* Exercise instructions *
Where the line with "(** [str] is" appears below, start writing out lines exactly, and finish with the line with "let low := hex_digit (at_ str 2) in", which is included; write out nothing else.

***** Data in this exercise

(* ===== verification/Uri.v ===== *)
(** * URI encoding

    Models src/modules/uri.c: [encodeURIComponent], [encodeURI], [decodeURIComponent],
    [decodeURI], [escape] and [unescape].  A string is its bytes, the (W)UTF-8 the runtime
    stores; the functions take them as a C string, up to the first NUL.  Every write goes
    through [push], which is [Ub] outside the buffer, so a theorem that concludes [Ok] or
    [Throw] shows that the buffer is large enough. *)

From S2P Require Import Prelude Utils Utf8 Utf16Index.

(** ** The program *)

Definition uri_unreserved : list Z :=
  [0; 0; 0; 0; 0; 0; 0; 0; 0; 0; 0; 0; 0; 0; 0; 0;
   0; 0; 0; 0; 0; 0; 0; 0; 0; 0; 0; 0; 0; 0; 0; 0;
   0; 1; 0; 0; 0; 0; 0; 1; 1; 1; 1; 0; 0; 1; 1; 0;
   1; 1; 1; 1; 1; 1; 1; 1; 1; 1; 0; 0; 0; 0; 0; 0;
   0; 1; 1; 1; 1; 1; 1; 1; 1; 1; 1; 1; 1; 1; 1; 1;
   1; 1; 1; 1; 1; 1; 1; 1; 1; 1; 1; 0; 0; 0; 0; 1;
   0; 1; 1; 1; 1; 1; 1; 1; 1; 1; 1; 1; 1; 1; 1; 1;
   1; 1; 1; 1; 1; 1; 1; 1; 1; 1; 1; 0; 0; 0; 1; 0;
   0; 0; 0; 0; 0; 0; 0; 0; 0; 0; 0; 0; 0; 0; 0; 0;
   0; 0; 0; 0; 0; 0; 0; 0; 0; 0; 0; 0; 0; 0; 0; 0;
   0; 0; 0; 0; 0; 0; 0; 0; 0; 0; 0; 0; 0; 0; 0; 0;
   0; 0; 0; 0; 0; 0; 0; 0; 0; 0; 0; 0; 0; 0; 0; 0;
   0; 0; 0; 0; 0; 0; 0; 0; 0; 0; 0; 0; 0; 0; 0; 0;
   0; 0; 0; 0; 0; 0; 0; 0; 0; 0; 0; 0; 0; 0; 0; 0;
   0; 0; 0; 0; 0; 0; 0; 0; 0; 0; 0; 0; 0; 0; 0; 0;
   0; 0; 0; 0; 0; 0; 0; 0; 0; 0; 0; 0; 0; 0; 0; 0].

Definition uri_reserved : list Z :=
  [0; 0; 0; 0; 0; 0; 0; 0; 0; 0; 0; 0; 0; 0; 0; 0;
   0; 0; 0; 0; 0; 0; 0; 0; 0; 0; 0; 0; 0; 0; 0; 0;
   0; 0; 0; 1; 1; 0; 1; 0; 0; 0; 0; 1; 1; 0; 0; 1;
   0; 0; 0; 0; 0; 0; 0; 0; 0; 0; 1; 1; 0; 1; 0; 1;
   1; 0; 0; 0; 0; 0; 0; 0; 0; 0; 0; 0; 0; 0; 0; 0;
   0; 0; 0; 0; 0; 0; 0; 0; 0; 0; 0; 0; 0; 0; 0; 0;
   0; 0; 0; 0; 0; 0; 0; 0; 0; 0; 0; 0; 0; 0; 0; 0;
   0; 0; 0; 0; 0; 0; 0; 0; 0; 0; 0; 0; 0; 0; 0; 0;
   0; 0; 0; 0; 0; 0; 0; 0; 0; 0; 0; 0; 0; 0; 0; 0;
   0; 0; 0; 0; 0; 0; 0; 0; 0; 0; 0; 0; 0; 0; 0; 0;
   0; 0; 0; 0; 0; 0; 0; 0; 0; 0; 0; 0; 0; 0; 0; 0;
   0; 0; 0; 0; 0; 0; 0; 0; 0; 0; 0; 0; 0; 0; 0; 0;
   0; 0; 0; 0; 0; 0; 0; 0; 0; 0; 0; 0; 0; 0; 0; 0;
   0; 0; 0; 0; 0; 0; 0; 0; 0; 0; 0; 0; 0; 0; 0; 0;
   0; 0; 0; 0; 0; 0; 0; 0; 0; 0; 0; 0; 0; 0; 0; 0;
   0; 0; 0; 0; 0; 0; 0; 0; 0; 0; 0; 0; 0; 0; 0; 0].

Definition is_uri_unreserved (c : Z) : bool := negb (at_ uri_unreserved (Z.to_nat c) =? 0).

Definition is_uri_reserved (c : Z) : bool := negb (at_ uri_reserved (Z.to_nat c) =? 0).

Definition is_valid_continuation (c : Z) : bool := c &' 0xC0 =? 0x80.

Definition is_lone_surrogate (str : list Z) (seq_len : Z) : bool :=
  if negb (seq_len =? 3) then false
  else if negb (at_ str 0 =? 0xED) then false
  else (0xA0 <=? at_ str 1) && (at_ str 1 <=? 0xBF).

(** [str] is what stands from [*pos] on; the byte and what is left, [None] for -1. *)
Definition decode_escape_sequence (str : list Z) : option (Z * list Z) :=
  if (length str <=? 2)%nat then None
  else if negb (at_ str 0 =? 37) then None
  else
    let high := hex_digit (at_ str 1) in
    let low := hex_digit (at_ str 2) in
    if (high <? 0) || (low <? 0) then None
    else Some (u8 ((high <<' 4) |' low), drop 3 str).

**********

* Solution *
(** [str] is what stands from [*pos] on; the byte and what is left, [None] for -1. *)
Definition decode_escape_sequence (str : list Z) : option (Z * list Z) :=
  if (length str <=? 2)%nat then None
  else if negb (at_ str 0 =? 37) then None
  else
    let high := hex_digit (at_ str 1) in
    let low := hex_digit (at_ str 2) in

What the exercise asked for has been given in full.